“Just relax”: How to navigate unsolicited advice
- Kirsten McLennan

- Apr 6
- 3 min read
It still amazes me how many people, with zero medical expertise, feel compelled to offer unsolicited advice. During our infertility journey, I soon learned that any sentence that starts with “you just” is never good. I lost count of how many times I heard, “Just relax.” I also heard: “You just need a big night out”, “You just need a holiday”, “Just adopt” and the classic, “It’ll happen when you stop trying.” And of course, everyone knew someone who stopped IVF and magically fell pregnant. I’ve yet to meet this unicorn, but apparently, they’re out there.

Infertility is a reproductive disease, a medical condition.
Relaxing is not a medical cure. Millions of people worldwide experience infertility for a range of medical reasons. And let’s not forget that forty per cent of infertility cases are due to male factor. Yet when a couple struggles to conceive, the assumption almost always lands on the woman. I often wonder how many men have been told to, “Just relax.” Hardly any is my guess.

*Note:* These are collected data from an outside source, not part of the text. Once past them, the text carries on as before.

Definition call_step (spurious : bool) (s : ringbuffer_mpmc) (c : call)
  : option (ringbuffer_mpmc * call * event) :=
  match c with
  | put_call buf len p =>
      match put_step spurious s buf len p with
      | Some (s', p', ev) => Some (s', put_call buf len p', ev)
      | None => None
      end
  | get_call buf len p =>
      match get_step spurious s buf len p with
      | Some (s', buf', p', ev) => Some (s', get_call buf' len p', ev)
      | None => None
      end
  end.

(** The shared object, the calls in progress, and the history of published
    events, newest first. *)
Record config : Type := mk_config {
  shared : ringbuffer_mpmc;
  pool : list call;
  history : list event
}.

Definition record (ev : event) (h : list event) : list event :=
  match ev with tau => h | _ => ev :: h end.

(** Call number [i] takes one step. *)
Definition sys_step (i : nat) (spurious : bool) (c : config) : option config :=
  match pool c !! i with
  | Some cl =>
      match call_step spurious (shared c) cl with
      | Some (s', cl', ev) =>
          Some (mk_config s' (<[i := cl']> (pool c)) (record ev (history c)))
      | None => None
      end
  | None => None
  end.

(** A schedule names, step by step, the call that moves and whether its
    compare-exchange fails spuriously; a call that cannot move is skipped. *)
Fixpoint run (sched : list (nat * bool)) (c : config) : config :=
  match sched with
  | [] => c
  | (i, sp) :: rest =>
      match sys_step i sp c with
      | Some c' => run rest c'
      | None => run rest c
      end
  end.

End Mpmc.

(** * Specification vocabulary *)

(** A capacity the index mask works for: a power of two that fits 64 bits. *)
Definition power_of_two (c : Z) : Prop := exists k, 0 <= k < 64 /\ c = 2 ^ k.

(** Cell [j] of a storage of [cap] cells after [len] bytes of [buf] were
    stored from cursor position [pos] on, wrapping at the end. *)
Definition wrapped_store (cap : Z) (m : mem) (pos : Z) (buf : mem) (len : Z) : mem :=
  fun j =>
    if (0 <=? j) && (j <? cap) && ((j - pos) mod cap <? len)
    then buf ((j - pos) mod cap) else m j.

(** Byte [i] of a caller's region after [len] bytes were loaded into it from
    cursor position [pos] on. *)
Definition wrapped_load (cap : Z) (m : mem) (pos : Z) (buf : mem) (len : Z) : mem :=
  fun i => if (0 <=? i) && (i <? len) then m ((pos + i) mod cap) else buf i.

(** The storage offset of byte [i] of a transfer that starts at cursor
    position [pos]: [pos mod cap + i], or that minus [cap] once the range has
    crossed the end of the storage. *)
Definition slot (cap pos i : Z) : Z :=
  if pos mod cap + i <? cap then pos mod cap + i else pos mod cap + i - cap.

(** Two regions agree on their first [n] bytes. *)
Definition same_bytes (n : Z) (a b : mem) : Prop :=
  forall i, 0 <= i < n -> a i = b i.

(** ** SPSC *)

Definition spsc_wf (s : Spsc.ringbuffer_spsc) : Prop :=
  power_of_two (Spsc.buf_size_ s) /\
  U64.in_range (Spsc.in_ s) /\ U64.in_range (Spsc.out_ s).

(** [out <= in <= out + capacity] *)
Definition spsc_inv (s : Spsc.ringbuffer_spsc) : Prop :=
  Spsc.out_ s <= Spsc.in_ s <= Spsc.out_ s + Spsc.buf_size_ s.

(** The state a successful construction yields. *)
Definition spsc_init (cap : Z) (cv : bool) (m : mem) : Spsc.ringbuffer_spsc :=
  Spsc.mk m cap cv 0 0.

(** A chunk handed to [write]: the caller's region and the length. *)
Record chunk : Type := mk_chunk { data : mem; size : Z }.

Definition chunk_of_bytes (l : list byte) : chunk :=
  mk_chunk (region_of l) (Z.of_nat (length l)).

Fixpoint total_size (cs : list chunk) : Z :=
  match cs with
  | [] => 0
  | c :: rest => size c + total_size rest
  end.

(** One producer writing [pending] in order and one consumer reading the
    sizes [wanted] in order, each read into a fresh zeroed region; [received]
    holds the regions read so far, oldest first. *)
Record session : Type := mk_session {
  rb : Spsc.ringbuffer_spsc;
  pending : list chunk;
  wanted : list Z;
  received : list mem;
  crashed : option diagnostic
}.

Our son was born through gestational surrogacy because of my thin endometrium lining. The endometrium — the inner lining of the uterus — is essential for implantation and sustaining a pregnancy. After years of failed transfers and pregnancy losses, our second IVF specialist delivered the hard truth: thin linings are rare, often genetic, and usually impossible to treat. Surrogacy was our strongest chance of having a baby.
But I wasn’t ready to let go of the idea of carrying a pregnancy myself. So I tried everything: acupuncture, Chinese medicine, special diets, medications, supplements and even a stem cell procedure. Nothing worked. And while our specialist knew these approaches were unlikely to help (aside from the stem cell option), he also knew I needed to reach that understanding myself.
So why is unsolicited advice such an issue?
Because it made me feel awful. It made me feel like it was my fault. Even though I knew — then and now — that infertility is outside my control, self-blame creeps in when you’re in the thick of it.
Before my diagnosis, people often described me as calm and balanced. At one workplace farewell event, a colleague said, “Has anyone ever seen Kirst flustered? I haven’t. She’s one of the most measured and patient people in our team.” Measured, steady, patient — not exactly the traits of someone incapable of relaxing. I’ve known friends with infertility who are some of the most resilient, grounded people I’ve ever met. And I’ve known anxious, highly strung people who have fallen pregnant without trying. Why? Because the two are not related.
In my book This is Infertility, Dr Russell Foulk puts it perfectly: “People will say, ‘It was easy for me to get pregnant, just stop thinking about it, stop stressing about it.’ Which is really difficult information to get. It’s like if you’re diagnosed with cancer and someone tells you to stop thinking about it or get past the stress and you’ll get better — which is a ridiculous concept.”
My advice? Advocate for yourself.
I wish I’d done it sooner. Eventually, when someone offered “advice,” I started responding with facts: Infertility is a reproductive disease that affects millions worldwide. And on bolder days, I would say: “I’m not sure how relaxed women in war‑torn countries are. They fall pregnant every day,” or “Relaxing is not a medical cure. Imagine telling someone with cancer to ‘just relax’ and they would be healed. It would be hurtful and insulting. Infertility is no different.”
Like most medical conditions, infertility is indiscriminate and outside your control. It is not your fault. And the strength, resilience, and determination people show on the path to parenthood is extraordinary.